▶ RECORDS TO PROCESS
(** * cmmc-data-pipeline: the data-quality and versioning core

    A shallow embedding of
      - [pipeline/versioning.py]   (class [VersionManager]),
      - [processors/dedup.py]      (class [DedupIndex]),
      - [processors/quality_filter.py] ([filter_record]),
      - [pipeline/validator.py]    ([DataValidator._validate_quality]),
    followed by the properties of the specification that concern them.

    Conventions of the embedding.
      - A Python [str] is a [string]; texts are taken to be ASCII, so that
        [len] is [String.length] and the character classes are the ASCII
        ones.
      - A call that can raise returns [res A = exn + A]; a method that
        mutates [self] returns the outcome together with the new state.
      - JSON values are the inductive type [value]; a line of a JSON-lines
        file is a [Line], which records what [json.loads] makes of it.
      - The file system is a finite map from names to contents. *)

From Stdlib Require Import ZArith NArith List String Ascii Lia Bool.
From Stdlib Require Import Decimal DecimalString DecimalPos DecimalN.
From Stdlib Require Import Floats Uint63 Sorted.
From stdpp Require Import base option list gmap strings.

Set Warnings "-register-all,-clear-no-such-hyp".

Local Open Scope string_scope.
Local Open Scope list_scope.
Local Open Scope nat_scope.

(** ** Python values and exceptions *)

Module Py.

(** The exceptions that the modelled code can meet.  [ValueError] carries
    the message where the repository raises it itself. *)
Inductive exn : Type :=
  | JSONDecodeError
  | AttributeError
  | TypeError
  | KeyError
  | IndexError
  | FileNotFoundError
  | ValueError (msg : string).

Definition res (A : Type) : Type := (exn + A)%type.

Definition raise {A} (e : exn) : res A := inl e.
Definition ret {A} (a : A) : res A := inr a.

Definition bind {A B} (m : res A) (k : A -> res B) : res B :=
  match m with
  | inl e => inl e
  | inr a => k a
  end.

Fixpoint mapM {A B} (f : A -> res B) (l : list A) : res (list B) :=
  match l with
  | [] => ret []
  | a :: l' =>
      bind (f a) (fun b => bind (mapM f l') (fun bs => ret (b :: bs)))
  end.

(** What [json.loads] returns: [None], booleans, integers, strings, lists
    and objects.  (Floating-point numbers are left out: no modelled
    function computes with a number read from a record.) *)
Inductive value : Type :=
  | VNone
  | VBool (b : bool)
  | VInt (z : Z)
  | VStr (s : string)
  | VList (l : list value)
  | VDict (d : list (string * value)).

(** [bool(v)]: the truth value Python gives to [v] in [if v] / [not v]. *)
Definition truthy (v : value) : bool :=
  match v with
  | VNone => false
  | VBool b => b
  | VInt z => negb (Z.eqb z 0)
  | VStr s => negb (String.eqb s "")
  | VList l => match l with [] => false | _ => true end
  | VDict d => match d with [] => false | _ => true end
  end.

(** A [dict] with string keys, as an association list read at the first
    binding of a key. *)
Definition dict : Type := list (string * value).

Fixpoint dict_lookup (k : string) (d : dict) : option value :=
  match d with
  | [] => None
  | (k', v) :: d' => if String.eqb k k' then Some v else dict_lookup k d'
  end.

(** [d.get(k, default)] on a dict. *)
Definition dict_get (k : string) (default : value) (d : dict) : value :=
  match dict_lookup k d with
  | Some v => v
  | None => default
  end.

(** [v.get(k, default)] on any value: only a dict has the method. *)
Definition get (k : string) (default : value) (v : value) : res value :=
  match v with
  | VDict d => ret (dict_get k default d)
  | _ => raise AttributeError
  end.

(** [len(v)]. *)
Definition len (v : value) : res nat :=
  match v with
  | VStr s => ret (String.length s)
  | VList l => ret (List.length l)
  | VDict d => ret (List.length d)
  | _ => raise TypeError
  end.

(** [v[i]] for a literal index [i]. *)
Definition getitem (i : nat) (v : value) : res value :=
  match v with
  | VList l => match nth_error l i with
               | Some x => ret x
               | None => raise IndexError
               end
  | VStr s => match String.get i s with
              | Some c => ret (VStr (String c EmptyString))
              | None => raise IndexError
              end
  | VDict _ => raise KeyError
  | _ => raise TypeError
  end.

(** *** Characters and strings *)

Definition is_space (c : ascii) : bool :=
  let n := nat_of_ascii c in
  ((9 <=? n) && (n <=? 13)) || ((28 <=? n) && (n <=? 32)).

Definition is_digit (c : ascii) : bool :=
  let n := nat_of_ascii c in (48 <=? n) && (n <=? 57).

Definition is_alpha (c : ascii) : bool :=
  let n := nat_of_ascii c in
  ((65 <=? n) && (n <=? 90)) || ((97 <=? n) && (n <=? 122)).

Definition digit_val (c : ascii) : N := N.of_nat (nat_of_ascii c - 48).

(** [s.lstrip(chars)] for the character class [p]. *)
Fixpoint lstrip (p : ascii -> bool) (s : string) : string :=
  match s with
  | EmptyString => EmptyString
  | String c r => if p c then lstrip p r else s
  end.

(** [s.rstrip(chars)] for the character class [p]. *)
Fixpoint rstrip (p : ascii -> bool) (s : string) : string :=
  match s with
  | EmptyString => EmptyString
  | String c r =>
      match rstrip p r with
      | EmptyString => if p c then EmptyString else String c EmptyString
      | r' => String c r'
      end
  end.

(** [s.strip()]. *)
Definition strip (s : string) : string := rstrip is_space (lstrip is_space s).

(** The digits of an [int] literal: decimal digits, where a single
    underscore may stand between two digits.  [seen] tells whether the
    previous character was a digit. *)
Fixpoint digits_val (acc : N) (seen : bool) (s : string) : option N :=
  match s with
  | EmptyString => if seen then Some acc else None
  | String c r =>
      if is_digit c then digits_val (10 * acc + digit_val c)%N true r
      else if Ascii.eqb c "_" then
             (if seen then digits_val acc false r else None)
      else None
  end.

(** [int(s)] in base 10: surrounding white space, an optional sign, then
    the digits.  The library's message is abbreviated. *)
Definition int (s : string) : res Z :=
  let bad := raise (ValueError "invalid literal for int() with base 10") in
  match strip s with
  | String "-" r =>
      match digits_val 0%N false r with
      | Some n => ret (- Z.of_N n)%Z
      | None => bad
      end
  | String "+" r =>
      match digits_val 0%N false r with
      | Some n => ret (Z.of_N n)
      | None => bad
      end
  | t =>
      match digits_val 0%N false t with
      | Some n => ret (Z.of_N n)
      | None => bad
      end
  end.

(** [str(n)] for a natural number. *)
Definition str_N (n : N) : string := NilZero.string_of_uint (N.to_uint n).

(** [s.rjust(width, "0")]. *)
Definition zfill (width : nat) (s : string) : string :=
  (String.concat "" (List.repeat "0" (width - String.length s)) ++ s)%string.

(** The padding of [zfill]. *)
Definition zeros (k : nat) : string := String.concat "" (List.repeat "0" k).

(** [format(z, "03d")]: the sign, if any, counts in the width. *)
Definition format_03d (z : Z) : string :=
  match z with
  | Zneg p => String "-" (zfill 2 (str_N (Npos p)))
  | _ => zfill 3 (str_N (Z.to_N z))
  end.

(** [max(l)] of a non-empty list of integers, [first] being its head. *)
Definition max_int (first : Z) (rest : list Z) : Z :=
  fold_left Z.max rest first.

(** [float(n)] for a length or a count [n]; exact below [2^53], which
    lengths and counts of records in memory are. *)
Definition float_of_nat (n : nat) : float :=
  PrimFloat.of_uint63 (Uint63.of_Z (Z.of_nat n)).

(** [a / b] on two such integers: true division. *)
Definition truediv (a b : nat) : float :=
  PrimFloat.div (float_of_nat a) (float_of_nat b).

(** [round(f)] and the integer that [format(f, ".0f")] prints: the
    nearest integer, ties going to the even one.  (Python raises on an
    infinity or a NaN; a mean of lengths is neither.) *)
Definition round (f : float) : Z :=
  match Prim2SF f with
  | S754_finite sign m e =>
      let mag :=
        (if 0 <=? e then Z.pos m * 2 ^ e
         else
           let d := 2 ^ (- e) in
           let q := Z.pos m / d in
           let r := Z.pos m mod d in
           if 2 * r <? d then q
           else if d <? 2 * r then q + 1
           else if Z.even q then q else q + 1)%Z in
      if sign then (- mag)%Z else mag
  | _ => 0%Z
  end.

▶ AIM OF THE TASK
Reproduce the entries above exactly, but only the lines between the line holding "lstrip p r else s" and the line holding "else String c EmptyString", inclusive.

▶ TASK OUTPUT
  | String c r => if p c then lstrip p r else s
  end.

(** [s.rstrip(chars)] for the character class [p]. *)
Fixpoint rstrip (p : ascii -> bool) (s : string) : string :=
  match s with
  | EmptyString => EmptyString
  | String c r =>
      match rstrip p r with
      | EmptyString => if p c then EmptyString else String c EmptyString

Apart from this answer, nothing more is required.